As it gets closer, buyers, suppliers, shippers and carriers all need to start prepping. That’s because while consumers might complain about holiday traffic, nothing logs more miles over the holidays than the goods soon to be stocked across countless shelves.
But with ongoing macro challenges dampening consumer confidence, and the darker side of holiday cheer often turning commercial occasions into times of financial stress for both businesses and their customers, it can be challenging for businesses to know just how much to buy and when.
Fortunately, new digital tools like artificial intelligence (AI) and automation capabilities are increasingly streamlining supply chains and helping firms fix their forecasting with dynamic inventory projections, real-time transparency and more operational benefits.
For instance, Uber Freight announced on Thursday (Sept. 28) it was launching a new suite of AI-powered software to help solve for ongoing freight frictions and transform the global movement of goods.
One of the key offerings is a next-generation upgrade to Uber Freight’s Transportation Management System (TMS) to provide enhanced visibility, foresight and control for shippers across modes including rail, ocean and air.
Given how fragmented the shipping and logistics sector’s legacy processes are, compounded by how riddled workflows are with long-standing manual bottlenecks, the industry is particularly primed for optimization through next-generation tech solutions.
For one, the freight industry is capturing more data than ever from connected devices and inventory tracking tools, which can be fed into AI models for real-time analysis.

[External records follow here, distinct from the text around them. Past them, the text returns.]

Definition Route_init (method path : string)
    (parameters : list (string * pyval)) : result Route :=
  let url := BASE +:+ path in
  rbind
    (match parameters with
     | [] => Ok url
     | _ =>
         format_map url
           (map (fun '(k, v) =>
                   (k, match v with PStr s => PStr (_uriquote s) | _ => v end))
                parameters)
     end)
    (fun url =>
       Ok {| path := path; method := method; url := url;
             channel_id := parameters_get "channel_id" parameters;
             server_id := parameters_get "server_id" parameters |}).

Definition bucket (self : Route) : string :=
  py_str (channel_id self) +:+ ":" +:+ py_str (server_id self) +:+ ":"
  +:+ path self.

(** *** MaybeUnlock *)

Record MaybeUnlock := { lock : string; _unlock : bool }.

Definition MaybeUnlock_init (lock : string) : MaybeUnlock :=
  {| lock := lock; _unlock := true |}.

Definition defer (self : MaybeUnlock) : MaybeUnlock :=
  {| lock := lock self; _unlock := false |}.

Definition __exit__ (self : MaybeUnlock) : M unit :=
  when (_unlock self) (emit (EvRelease (lock self))).

(** [with MaybeUnlock(lock) as maybe_lock: body]: [__exit__] runs on every
    way out of the body. *)
Definition with_MaybeUnlock {A} (lock : string) (body : MaybeUnlock -> M A)
  : M A :=
  fun c =>
    let maybe_lock := MaybeUnlock_init lock in
    let '(r, c') := body maybe_lock c in
    let '(_, c'') := __exit__ maybe_lock c' in
    (r, c'').

(** *** HTTPClient.request *)

(** How one turn of the [for tries in range(5)] loop ends, when it does not
    raise: [return data], or on to the next turn with the [response] and
    [data] it leaves behind. *)
Inductive step :=
| Return (data : pyval)
| Next (last : option (response * pyval)).

Definition gate_clear : M unit :=
  emit EvGateClear ;;; modify (set_global_over false).

Definition gate_set : M unit :=
  emit EvGateSet ;;; modify (set_global_over true).

(** [not response.headers.get('Via')] *)
Definition no_via (r : response) : bool :=
  match headers r !! "via" with
  | Some v => String.eqb v ""
  | None => true
  end.

(** [e.errno in (54, 10054)] *)
Definition connection_reset (errno : option Z) : bool :=
  match errno with
  | Some n => (n =? 54) || (n =? 10054)
  | None => false
  end.

Definition attempt (method url : string) (hdrs : list (string * string))
    (b : body) (tries : Z) (last : option (response * pyval)) : M step :=
  try_except
    (response <- session_request method url hdrs b ;;
     data <- lift (json_or_text response) ;;
     if (status response <? 300) && (200 <=? status response) then
       ret (Return data)
     else if status response =? 429 then
       if no_via response || is_str data then
         raise (HTTPException response data)
       else
         retry_after <- lift (subscript data "retry_after") ;;
         is_global <- lift (py_get data "global" (PBool false)) ;;
         when (truthy is_global) gate_clear ;;;
         sleep retry_after ;;;
         when (truthy is_global) gate_set ;;;
         ret (Next (Some (response, data)))
     else if (status response =? 500) || (status response =? 502)
             || (status response =? 504) then
       sleep (PInt (1 + tries * 2)) ;;;
       ret (Next (Some (response, data)))
     else if status response =? 403 then raise (Forbidden response data)
     else if status response =? 404 then raise (NotFound response data)
     else if 500 <=? status response then
       raise (RevoltServerError response data)
     else raise (HTTPException response data))
    (fun e =>
       match e with
       | OSError errno =>
           Some (if (tries <? 4) && connection_reset errno then
                   sleep (PInt (1 + tries * 2)) ;;;
                   ret (Next last)
                 else raise e)
       | _ => None
       end).

(** [if form:] *)
Definition form_given (form : option (list form_field)) : bool :=
  match form with
  | Some (_ :: _) => true
  | _ => false
  end.

(** The loop, and what follows it once the turns are used up. *)
Fixpoint attempts (method url : string) (hdrs : list (string * string))
    (form : option (list form_field)) (b : body) (range : list Z)
    (last : option (response * pyval)) : M pyval :=
  match range with
  | [] =>
      match last with
      | Some (response, data) =>
          if 500 <=? status response then
            raise (RevoltServerError response data)
          else raise (HTTPException response data)
      | None => raise (RuntimeError "Unreachable code in HTTP handling")
      end
  | tries :: rest =>
      let b := if form_given form then FormBody (default [] form) else b in
      s <- attempt method url hdrs b tries last ;;
      match s with
      | Return data => ret data
      | Next last => attempts method url hdrs form b rest last
      end
  end.

Definition range5 : list Z := [0; 1; 2; 3; 4].

Definition request_headers (c : HTTPClient) (json : option pyval)
  : list (string * string) :=
  let headers := [("User-Agent", user_agent c)] in
  let headers :=
    match token c with
    | Some t => alist_set ("x-" +:+ type t +:+ "-token") (value t) headers
    | None => headers
    end in
  match json with
  | Some _ => alist_set "Content-Type" "application/json" headers
  | None => headers
  end.

Definition request (route : Route) (form : option (list form_field))
    (json : option pyval) : M pyval :=
  let bucket := bucket route in
  c <- get ;;
  let headers := request_headers c json in
  let data :=
    match json with
    | Some j => JsonBody (json_dumps j)
    | None => NoBody
    end in
  when (negb (_global_over c))
       (emit EvGateWait ;;; modify (set_global_over true)) ;;;
  emit (EvAcquire bucket) ;;;
  with_MaybeUnlock bucket (fun maybe_lock =>
    attempts (method route) (url route) headers form data range5 None).

(** *** HTTPClient.upload_file *)

Definition upload_file (file : File) (tag : string) : M pyval :=
  c <- get ;;
  features <- lift (subscript (api_info c) "features") ;;
  autumn <- lift (subscript features "autumn") ;;
  base <- lift (subscript autumn "url") ;;
  let url := py_str base +:+ "/" +:+ tag in
  let headers := [("User-Agent", user_agent c)] in
  let form :=
    [ {| ff_name := "file"; ff_value := fp file;
         ff_filename := Some (filename file) |} ] in
  response <- session_request "POST" url headers (FormBody form) ;;
  data <- lift (json_or_text response) ;;
  if status response =? 400 then raise (HTTPException response data)
  else if (500 <=? status response) && (status response <=? 600) then
    raise (RevoltServerError response data)
  else ret data.

(** *** Login *)

Definition get_api_info : M pyval :=
  r <- lift (Route_init "GET" "/" []) ;;
  request r None None.

(** [self.request(Route('GET', '/users/@me'))], the body of the [try]
    block of [static_login]. *)
Definition fetch_self : M pyval :=
  r <- lift (Route_init "GET" "/users/@me" []) ;;
  request r None None.

(** [exc.status == 401] *)
Definition unauthorized (exc : exn) : bool :=
  match exc_status exc with
  | Some s => s =? 401
  | None => false
  end.

(** The session that [static_login] opens first is the one the model
    always has. *)
Definition static_login (tok : Token) : M pyval :=
  info <- get_api_info ;;
  modify (set_api_info info) ;;;
  c <- get ;;
  let old_token := token c in
  modify (set_token (Some tok)) ;;;
  try_except fetch_self
    (fun exc =>
       if is_HTTPException exc then
         Some (modify (set_token old_token) ;;;
               if unauthorized exc then
                 raise (LoginFailure "Improper token has been passed." exc)
               else raise exc)
       else None).

(** *** Messages *)

(** [for _attachment in attachments: ... attachment_ids.append(data["id"])] *)
Fixpoint upload_each (attachments : list File) (attachment_ids : list pyval)
  : M (list pyval) :=
  match attachments with
  | [] => ret attachment_ids
  | _attachment :: rest =>
      data <- upload_file _attachment "attachments" ;;
      id <- lift (subscript data "id") ;;
      upload_each rest (attachment_ids ++ [id])
  end.

(** The payload [send_message] builds before it hands it to [request]. An
    argument left at [None] is [PNone], or [None] for a file. *)
Definition send_message_payload (content embed embeds : pyval)
    (attachment : option File) (attachments : option (list File))
    (replie replies masquerade : pyval) : M (list (string * pyval)) :=
  let payload : list (string * pyval) := [] in
  let payload :=
    if truthy content then alist_set "content" content payload else payload in
  let payload :=
    if truthy embed then alist_set "embeds" (PList [embed]) payload
    else payload in
  let payload :=
    if truthy embeds then alist_set "embeds" embeds payload else payload in
  payload <-
    match attachment with
    | Some f =>
        data <- upload_file f "attachments" ;;
        id <- lift (subscript data "id") ;;
        ret (alist_set "attachments" (PList [id]) payload)
    | None => ret payload
    end ;;
  payload <-
    match attachments with
    | Some (f :: fs) =>
        attachment_ids <- upload_each (f :: fs) [] ;;
        ret (alist_set "attachments" (PList attachment_ids) payload)
    | _ => ret payload
    end ;;
  let payload :=
    if truthy replie then alist_set "replies" (PList [replie]) payload
    else payload in
  let payload :=
    if truthy replies then alist_set "replies" replies payload else payload in
  let payload :=
    if truthy masquerade then alist_set "masquerade" masquerade payload
    else payload in
  ret payload.

Definition send_message (channel_id content embed embeds : pyval)
    (attachment : option File) (attachments : option (list File))
    (replie replies masquerade : pyval) : M pyval :=
  r <- lift (Route_init "POST" "/channels/{channel_id}/messages"
               [("channel_id", channel_id)]) ;;
  payload <- send_message_payload content embed embeds attachment attachments
               replie replies masquerade ;;
  request r None (Some (PDict payload)).

(** *** Words for the statements below *)

(** How a major parameter shows in the bucket key. *)
Definition major (k : string) (parameters : list (string * pyval)) : string :=
  match alist_get k parameters with
  | Some v => py_str v
  | None => "None"
  end.

(** The body that goes out with every turn of [request]. *)
Definition sent_body (form : option (list form_field)) (json : option pyval)
  : body :=
  if form_given form then FormBody (default [] form)
  else match json with
       | Some j => JsonBody (json_dumps j)
       | None => NoBody
       end.

(** The request [upload_file] makes for [file]. *)
Definition upload_event (c : HTTPClient) (base : pyval) (file : File)
    (tag : string) : event :=
  EvRequest "POST" (py_str base +:+ "/" +:+ tag)
    [("User-Agent", user_agent c)]
    (FormBody [ {| ff_name := "file"; ff_value := fp file;
                   ff_filename := Some (filename file) |} ]).

(** [c1] is the client once the single [attachment], if there is one, has
    been uploaded and its id read. *)
Definition singular_uploaded (attachment : option File) (c c1 : HTTPClient)
  : Prop :=
  match attachment with
  | Some f =>
      exists data id,
        upload_file f "attachments" c = (Ok data, c1)
        /\ subscript data "id" = Ok id
  | None => c1 = c
  end.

“With data, you can organize prediction rates and capacity, simplifying completely fragmented information across a massive volume of companies and providing different services to different operators and shippers based on their needs,” Fernando Correa, CEO and co-founder of international digital trade company Cargobot, told PYMNTS.
AI technology can reduce warehouse wait time for drivers, help cut down on empty miles, and smooth over in real-time the inefficiencies that endemically arise from the complexity of connecting shipping networks across land, sea and sky that involve thousands of companies and contractors.
“All these incredible transformations with cloud computing and the internet have helped us organize and disseminate information,” Pat Dillon, CFO at intelligent supply chain platform Flock Freight, told PYMNTS. “But now, that transformation is increasingly coming to the physical world of transportation, and we are really excited about the momentum.”
PYMNTS Intelligence has found that the drive to modernize procurement systems and logistics and supply chain functions is happening across industries.
“The core problems [in global shipping and logistics] are ultimately about order and inventory visibility. What is moving? Where is it moving? What container is it in?” Will Hansmann, the former chief technology officer at logistics technology firm project44, told PYMNTS. “The expectation today is that customers will have real-time visibility into where everything is.”
Still, before it can step in and change the game for the logistics space, modern solution providers and their AI algorithms will need to confront the ongoing fact that how data is collected, disseminated and presented within the space is historically siloed and challenging to integrate.
Solving for entrenched fragmentation requires more than just technology — there also needs to be a behavioral shift in the way that things are done, which may be challenging to enact.
Integrating AI solutions requires firms used to manual processes to leverage significant computing resources, as well as labor resources, to pull efficiencies from the systems.
But that doesn’t mean it’s a hopeless situation — and this holiday season could be a good proving ground for the newest generation of technology.
That’s because PYMNTS Intelligence finds that two-thirds of U.S. consumers cite December and November — better known as the holiday season — as the time of most financial stress.
And with inflation still outpacing disposable income, no one can know for sure just what the realities of this year’s holiday shopping period might bring.
One thing is certain: gut instincts and best guesses won’t cut it, meaning that logistics firms may have to turn to AI tools and digital software solutions to help them navigate the upcoming unknowns.